→ Prompt
Only the number is wanted: how many lines in the material below contain "ObjectId".
* * * * * * *
(** * Task-management backend: authorization, notification and audit pipeline

    A shallow embedding of the Express/Mongoose code of the repository:

    - [authMiddleware], [adminMiddleware]   (src/middleware/authMiddleware.js)
    - the [Task] schema                      (second document of that file)
    - the [AuditLog] schema                  (src/models/AuditLog.js)
    - three task routers:
        [TaskRoutes]       src/routes/taskRoutes.js          (POST, GET, PUT /:id, DELETE)
        [TaskRoutesNotify] src/unnamed/part_002, lines 1-122  (adds notifications, PUT /:id/status)
        [TaskRoutesAudit]  src/unnamed/part_002, lines 123-311 (adds the limiter, validators and the audit log)
    - two read-only routers:
        [AuditRoutes]        src/routes/auditRoutes.js  (GET /api/audit-logs, admins only)
        [NotificationRoutes] src/unnamed/part_001       (GET /api/notifications)

    Conventions of the model.

    - The Task collection is a finite map from [_id] to document (the unique
      index of MongoDB); notifications and audit entries, which are only ever
      appended, are lists.
    - A request handler is a function in a state-and-exception monad over
      these collections. Every call to a collaborator (store, sinks, logger,
      console) is recorded in a trace, so that the order of the effects of a
      request can be stated. Within one request the [await]s run in sequence;
      requests do not interleave.
    - Whether a call to the persistence engine rejects (connection lost,
      timeout) is decided by the environment of the request, [Env.fails];
      what Mongoose itself rejects (a failed cast, a [required] path, a
      duplicate key) is computed from the schema.
    - [jwt.verify], express-validator's [isISO8601] and Mongoose's casts to
      [Date] and [ObjectId] are parameters ([Collaborators]).
    - A request body carries the six fields the routers and the schema know,
      each one absent or a string; the identity decoded from a token carries
      the user's ObjectId and role, as the credential service issues them. *)

From Stdlib Require Import ZArith.
From stdpp Require Import base tactics option list strings gmap fin_maps sorting.
(** The [Network] class is the hand-written network followed by the
    softmax of the library: with the transposed weight matrices and the
    same biases, [Network.forward] returns the exponentials of [out],
    normalised row by row. *)
Theorem Network_is_the_handwritten_network :
  forall (input W1 B1 W2 B2 : tensor R) (N : nat),
    shape input = (N, 784%nat) ->
    shape W1 = (784%nat, 256%nat) -> shape B1 = (1%nat, 256%nat) ->
    shape W2 = (256%nat, 10%nat) -> shape B2 = (1%nat, 10%nat) ->
    exists o p,
      Notebook.out input W1 B1 W2 B2 = Ok o /\
      Notebook.Network.forward
        (Notebook.Network.init (fun c k => item W1 k c) (fun c => item B1 O c)
           (fun c k => item W2 k c) (fun c => item B2 O c)) input = Ok p /\
      shape p = shape o /\
      forall i j, (i < N)%nat -> (j < 10)%nat ->
        item p i j
        = exp (item o i j) / rsum 10 (fun c => exp (item o i c)).
Proof.
  intros input W1 B1 W2 B2 N Hx HW1 HB1 HW2 HB2.
  destruct (@out_ok _ _ _ _ _ _ _ _ _ Hx HW1 HB1 HW2 HB2) as (o & Eo & So).
  destruct (@linear_ok _ _ _ _ _ _ Hx HW1 HB1) as (y & Ey & Sy & Iy).
  destruct (@h_ok _ _ _ _ _ _ Hx HW1 HB1) as (y' & Ey' & Eh & Sh).
  assert (y' = y) by congruence. subst y'.
  destruct (@linear_ok _ _ _ _ _ _ Sh HW2 HB2) as (o' & Eo' & _ & Io).
  assert (o' = o).
  { unfold Notebook.out in Eo. rewrite Eh in Eo. cbn [bind] in Eo.
    congruence. }
  subst o'.
  assert (Io' : forall i j, (i < N)%nat -> (j < 10)%nat ->
            item o i j
            = rsum 256
                (fun k => logistic (rsum 784
                                      (fun m => item input i m * item W1 m k)
                                    + item B1 O k) * item W2 k j)
              + item B2 O j).
  { intros i j Hi Hj. rewrite (Io i j Hi Hj). f_equal.
    apply rsum_ext. intros k Hk.
    change (item (Notebook.activation y) i k) with (logistic (item y i k)).
    rewrite (Iy i k Hi Hk). reflexivity. }
  destruct (@Network_forward_items (fun c k => item W1 k c)
              (fun c => item B1 O c) (fun c k => item W2 k c)
              (fun c => item B2 O c) input N Hx) as (p & Ep & Sp & Ip).
  exists o, p. split; [exact Eo|]. split; [exact Ep|].
  split; [congruence|].
  intros i j Hi Hj. rewrite (Ip i j Hi Hj).
  rewrite (Io' i j Hi Hj). f_equal.
  apply rsum_ext. intros c Hc. rewrite (Io' i c Hi Hc). reflexivity.
Qed.

Lemma Network_is_the_handwritten_network_witness :
  exists o p,
    Notebook.out (zeros 3 784) (zeros 784 256) (zeros 1 256) (zeros 256 10)
      (zeros 1 10) = Ok o /\
    Notebook.Network.forward
      (Notebook.Network.init (fun c k => item (zeros 784 256) k c)
         (fun c => item (zeros 1 256) O c)
         (fun c k => item (zeros 256 10) k c)
         (fun c => item (zeros 1 10) O c)) (zeros 3 784) = Ok p /\
    shape p = shape o /\
    forall i j, (i < 3)%nat -> (j < 10)%nat ->
      item p i j = exp (item o i j) / rsum 10 (fun c => exp (item o i c)).
Proof.
  apply (@Network_is_the_handwritten_network (zeros 3 784) (zeros 784 256)
           (zeros 1 256) (zeros 256 10) (zeros 1 10) 3); reflexivity.
Defined.
(** * roomnl-stats: the forecasting pipeline of [pipeline/roomnl_model.py]
      and the segment loop of [pipeline/generate.py]

    The Python functions are embedded as Rocq functions over lists of rows
    and keep their names: [build_features], [trends_monthly_multiplier],
    [_aggregate_weekly], [fit_gp_with_calendar], [predict_daily],
    [fill_missing_with_gp], [add_prob_good_enough], [_fit_and_predict],
    [compute_all_predictions], [compute_stats].

    - A polars table is a list of records, a nullable column has an [option]
      type, a numpy array is a list.
    - A [float64] is an extended rational ([Float64.float]): a finite value
      is an exact rational, and the three special values of IEEE 754 are
      kept with their arithmetic (x/0, inf-inf, NaN propagation, comparisons
      with NaN false).  Rounding, overflow, underflow and the sign of zero
      are not represented: a statement about finite values is a statement
      about the exact result.
    - A polars [Date] is its number of days since 1970-01-01 (a [Z]).
    - scikit-learn ([StandardScaler], [GaussianProcessRegressor]) and the
      transcendental functions of [math] and [numpy] are interfaces
      ([SkLearn], [MathLib]); the pipeline and the theorems are written over
      any implementation of them.  [Reference] holds executable stand-ins,
      used to run the pipeline on concrete inputs.
    - A Python exception is a value [exn]; a function that can raise
      returns a [result].

    The file has the embedding first, then the tables as the specification
    words them, then the lemmas, and the properties C1 to C10 with their
    concrete runs; the further properties X1 to X26 and their concrete
    runs follow. *)

From Stdlib Require Import ZArith QArith Qabs Qround List String Ascii Bool Lia Lqa Sorted Permutation.
Import ListNotations.

Set Implicit Arguments.

Open Scope Z_scope.

(* ================================================================== *)
(** * Exceptions *)
(* ================================================================== *)

(** An exception: the name of its class and its message. *)
Record exn : Type := Raise { exn_class : string; exn_msg : string }.

Definition result (A : Type) : Type := (exn + A)%type.

Definition ok {A} (x : A) : result A := inr x.
Definition raise {A} (cls msg : string) : result A := inl (Raise cls msg).

Definition bind {A B} (c : result A) (k : A -> result B) : result B :=
  match c with
  | inl e => inl e
  | inr x => k x
  end.

Notation "x <- c ;; k" := (bind c (fun x => k))
  (at level 61, c at next level, right associativity).

Definition ValueError {A} (msg : string) : result A := raise "ValueError" msg.
Definition TypeError {A} (msg : string) : result A := raise "TypeError" msg.
Definition ShapeError {A} (msg : string) : result A := raise "ShapeError" msg.

(* ================================================================== *)
(** * float64 *)
(* ================================================================== *)

Module Float64.

Inductive float : Type :=
| Fin (q : Q)
| PInf
| NInf
| NaN.

Definition of_Z (z : Z) : float := Fin (inject_Z z).

Definition zero : float := Fin 0.
Definition one : float := Fin 1.

Definition Qsgn (q : Q) : Z := Z.sgn (Qnum q).

(** an infinity of the sign [s] (NaN for [s = 0]) *)
Definition inf_of_sign (s : Z) : float :=
  match s with
  | Z0 => NaN
  | Zpos _ => PInf
  | Zneg _ => NInf
  end.

Definition sign (x : float) : Z :=
  match x with
  | Fin q => Qsgn q
  | PInf => 1
  | NInf => -1
  | NaN => 0
  end.

Definition isfinite (x : float) : bool :=
  match x with
  | Fin _ => true
  | _ => false
  end.

Definition neg (x : float) : float :=
  match x with
  | Fin q => Fin (- q)
  | PInf => NInf
  | NInf => PInf
  | NaN => NaN
  end.

Definition add (x y : float) : float :=
  match x, y with
  | NaN, _ | _, NaN => NaN
  | Fin a, Fin b => Fin (a + b)
  | PInf, NInf | NInf, PInf => NaN
  | PInf, _ | _, PInf => PInf
  | NInf, _ | _, NInf => NInf
  end.

Definition sub (x y : float) : float := add x (neg y).

Definition mul (x y : float) : float :=
  match x, y with
  | NaN, _ | _, NaN => NaN
  | Fin a, Fin b => Fin (a * b)
  | _, _ => inf_of_sign (sign x * sign y)
  end.

(** [x / y]; numpy divides by zero without raising: a non-zero value over
    zero is an infinity, 0/0 is NaN. *)
Definition div (x y : float) : float :=
  match x, y with
  | NaN, _ | _, NaN => NaN
  | Fin a, Fin b =>
      if Qeq_bool b 0 then inf_of_sign (Qsgn a) else Fin (a / b)
  | Fin _, _ => Fin 0
  | _, Fin b => inf_of_sign (sign x * (if Qle_bool 0 b then 1 else -1))
  | _, _ => NaN
  end.

(** Comparisons; every comparison with NaN is false. *)
Definition leb (x y : float) : bool :=
  match x, y with
  | NaN, _ | _, NaN => false
  | Fin a, Fin b => Qle_bool a b
  | NInf, _ | _, PInf => true
  | _, _ => false
  end.

Definition eqb (x y : float) : bool :=
  match x, y with
  | Fin a, Fin b => Qeq_bool a b
  | PInf, PInf | NInf, NInf => true
  | _, _ => false
  end.

(** [x != y] of Python: true when either side is NaN. *)
Definition neqb (x y : float) : bool := negb (eqb x y).

Definition abs (x : float) : float :=
  match x with
  | Fin q => Fin (Qabs q)
  | PInf | NInf => PInf
  | NaN => NaN
  end.

(** [np.maximum] and [np.minimum]: a NaN operand gives NaN. *)
Definition maximum (x y : float) : float :=
  match x, y with
  | NaN, _ | _, NaN => NaN
  | _, _ => if leb x y then y else x
  end.

Definition minimum (x y : float) : float :=
  match x, y with
  | NaN, _ | _, NaN => NaN
  | _, _ => if leb x y then x else y
  end.

(** [np.clip(x, lo, hi)] is [minimum(maximum(x, lo), hi)]. *)
Definition clip (x lo hi : float) : float := minimum (maximum x lo) hi.

(** The same value: equal finite values, the same infinity, or both NaN. *)
Definition same (x y : float) : Prop :=
  match x, y with
  | Fin a, Fin b => a == b
  | PInf, PInf | NInf, NInf | NaN, NaN => True
  | _, _ => False
  end.

(** To the nearest integer, a half to the even neighbour. *)
Definition Qround_half_even (q : Q) : Z :=
  let f := Qfloor q in
  let r := (q - inject_Z f)%Q in
  if Qeq_bool r (1 # 2) then (if Z.even f then f else f + 1)
  else if Qle_bool r (1 # 2) then f else f + 1.

(** polars [round(decimals)], in its default mode [half_to_even]:
    [round(x * 10^d) / 10^d]. *)
Definition round (decimals : Z) (x : float) : float :=
  match x with
  | Fin q =>
      let m := inject_Z (10 ^ decimals) in
      Fin (inject_Z (Qround_half_even (q * m)) / m)
  | _ => x
  end.

Fixpoint sum (l : list float) : float :=
  match l with
  | [] => zero
  | x :: l' => add x (sum l')
  end.

End Float64.

Import Float64.

Declare Scope float_scope.
Delimit Scope float_scope with float.
Infix "+" := add : float_scope.
Infix "-" := sub : float_scope.
Infix "*" := mul : float_scope.
Infix "/" := div : float_scope.
Infix "<=?" := leb : float_scope.
Infix "=?" := eqb : float_scope.
Notation "- x" := (neg x) : float_scope.
Bind Scope float_scope with float.

(** Decimal literals of the source. *)
Definition f_1_96 : float := Fin (196 # 100).
Definition f_0_5 : float := Fin (1 # 2).
Definition f_2 : float := Fin 2.
Definition f_100 : float := Fin 100.
Definition f_1e_9 : float := Fin (1 # 1000000000).
Definition f_1e_6 : float := Fin (1 # 1000000).

(* ================================================================== *)
(** * Dates *)
(* ================================================================== *)

(** A polars [Date]: days since 1970-01-01 in the proleptic Gregorian
    calendar. *)
Module Date.

Definition date : Type := Z.

(** (year, month, day) of a day number. *)
Definition civil (z : date) : Z * Z * Z :=
  let z := z + 719468 in
  let era := z / 146097 in
  let doe := z - era * 146097 in
  let yoe := (doe - doe / 1460 + doe / 36524 - doe / 146096) / 365 in
  let doy := doe - (365 * yoe + yoe / 4 - yoe / 100) in
  let mp := (5 * doy + 2) / 153 in
  let d := doy - (153 * mp + 2) / 5 + 1 in
  let m := if mp <? 10 then mp + 3 else mp - 9 in
  let y := yoe + era * 400 in
  ((if m <=? 2 then y + 1 else y), m, d).

Definition year (z : date) : Z := fst (fst (civil z)).
Definition month (z : date) : Z := snd (fst (civil z)).
Definition day (z : date) : Z := snd (civil z).

(** The day number of a calendar date. *)
Definition of_ymd (y m d : Z) : date :=
  let y := if m <=? 2 then y - 1 else y in
  let era := y / 400 in
  let yoe := y - era * 400 in
  let mp := if 2 <? m then m - 3 else m + 9 in
  let doy := (153 * mp + 2) / 5 + d - 1 in
  let doe := yoe * 365 + yoe / 4 - yoe / 100 + doy in
  era * 146097 + doe - 719468.

(** [dt.ordinal_day()]: 1 for the first of January. *)
Definition ordinal_day (z : date) : Z := z - of_ymd (year z) 1 1 + 1.

(** [dt.truncate("1w")]: the Monday of the week (1970-01-01 is a Thursday). *)
Definition truncate_1w (z : date) : date := z - (z + 3) mod 7.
* * * * * * *
→ Task output
2